Rona Therapeutics' RN0191 Shows Promise in Phase 1 Trial for Lowering LDL-C

• Rona Therapeutics' RN0191 demonstrated up to 95% individual maximum reduction in PCSK9 and up to 74% individual maximum lowering of LDL-C in a Phase 1 trial.
• The single-dose study suggests RN0191 has a favorable safety profile, with only mild and transient adverse events reported across all dose levels.
• The effects of RN0191 were durable, with LDL-C reduction of up to 42% at Day 180, supporting a potential bi-annual dosing regimen.
• These results support further development of RN0191 as a single agent or in combination to reduce atherosclerotic cardiovascular risk.

Rona Therapeutics announced positive results from its Phase 1 clinical trial of RN0191, a novel siRNA therapy targeting PCSK9, at the American Heart Association's (AHA) Annual Scientific Sessions. The study demonstrated significant reductions in LDL-C and other lipid parameters with a favorable safety profile, suggesting potential as a bi-annual treatment for hypercholesterolemia.

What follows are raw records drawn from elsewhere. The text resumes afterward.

Fixpoint fifo_calls (a : Z) (ops : list vec_op) (f : fifo) : option (list vec_result) :=
  match ops with
  | [] => Some []
  | o :: ops => match fifo_call a o f with Some (r, f) => cons r <$> fifo_calls a ops f | None => None end
  end.

(** At no time more than [2^30] bytes are stored. *)
Fixpoint fits (a : Z) (ops : list vec_op) (f : fifo) : Prop :=
  len (items f) * 2 ^ a <= 2 ^ 30 /\
  match ops with
  | [] => True
  | o :: ops => match fifo_call a o f with Some (_, f) => fits a ops f | None => True end
  end.

Definition pushes_elements (a : Z) (o : vec_op) : Prop := match o with V_push _ e => len e = 2 ^ a | _ => True end.

Lemma vec_call_spec a o v f : holds_queue a (capacity_bits f) v (removed f) (items f) -> len (items f) * 2 ^ a <= 2 ^ 30 -> pushes_elements a o ->
  match fifo_call a o f with
  | Some (r, f') => exists v', vec_call o v = Ret (r, v') /\ holds_queue a (capacity_bits f') v' (removed f') (items f')
  | None => vec_call o v = Assert_failed
  end.
Proof.
  destruct f as [T b q]. cbn [capacity_bits removed items]. intros Hq H30 Ho. pose proof (concat_len a q (hq_elements _ _ _ _ _ Hq)) as Hcl. rewrite <- Hcl in H30.
  destruct o as [ok e| | |]; cbn [fifo_call vec_call]; rewrite <- ?Hcl.
  - pose proof (push_spec a b v T q ok e Hq H30 Ho) as Hp. destruct (Z.eqb_spec (len (concat q)) (2 ^ b)) as [E|E]; [destruct ok; [rewrite E; destruct (straddles T (2 ^ b)); [now rewrite Hp|] | rewrite Hp; eauto]|];
      destruct Hp as (v' & -> & Hv'); eauto.
  - pose proof (pop_spec a b v T q Hq) as Hp. destruct q as [|e q]; [rewrite Hp; eauto|]. destruct Hp as (v' & -> & Hv'). eauto.
  - rewrite (length_spec a b v T q Hq). eauto.
  - rewrite (elements_spec a b v T q Hq H30). eauto.
Qed.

The Phase 1 trial was a randomized, single-dose ascending, placebo-controlled study involving 32 healthy adults aged 18-60 with elevated LDL-C (ranging from 110-130 mg/dL). Participants received a single subcutaneous injection of RN0191 at doses ranging from 60mg to 600mg. The primary objectives were to assess the safety, tolerability, pharmacokinetics, and pharmacodynamics of RN0191.

Significant and Durable Lipid Reduction

RN0191 exhibited dose-dependent reductions in PCSK9 and LDL-C levels. The mean maximum reduction of PCSK9 exceeded 85%, while LDL-C saw a mean maximum reduction greater than 55%. Notably, LDL-C reduction remained significant at 42% through Day 180, suggesting a potential for bi-annual dosing.

Beyond LDL-C, the study also observed significant reductions in ApoB, Lp(a), non-HDL-C, and total cholesterol. The effects on PCSK9, LDL-C, and other lipid parameters were sustained for up to six months following a single dose.

| | Placebo | 60mg | 200mg | 400mg | 600mg | | :---------- | :------ | :---- | :---- | :---- | :---- | | PCSK9 | | | | | | | Mean Max Change (%) | -10% | -64% | -79% | -86% | -87% | | Mean Change (%), Day 85 | -4% | -33% | -69% | -79% | -83% | | Individual Max Change (%) | -50% | -81% | -87% | -91% | -95% | | LDL-C | | | | | | | Mean Max Change (%) | -6% | -23% | -48% | -56% | -51% | | Mean Change (%), Day 85 | -6% | -20% | -36% | -47% | -45% | | Individual Max Change (%) | -20% | -63% | -61% | -71% | -74% |

Safety and Tolerability

RN0191 demonstrated a favorable safety profile in the Phase 1 trial. No serious adverse events were reported, and only mild, transient adverse events were observed across all dose levels.

Implications for Atherosclerotic Cardiovascular Disease

"We are thrilled to report that RN0191 has demonstrated best-in-class PCSK9 siRNA potential," said Stella Shi, CEO of Rona Therapeutics. "These results highlight RN0191's potential as a transformative siRNA therapy for global patients with elevated LDL-C, a major risk factor for atherosclerotic cardiovascular disease either as single agent therapy or as combinatory backbone to improve cardiovascular outcome."

With millions globally affected by atherosclerotic cardiovascular disease and high LDL-C, new therapeutic options are needed. RN0191's ability to significantly and durably lower LDL-C with a potentially convenient bi-annual dosing regimen could represent a significant advancement in the field.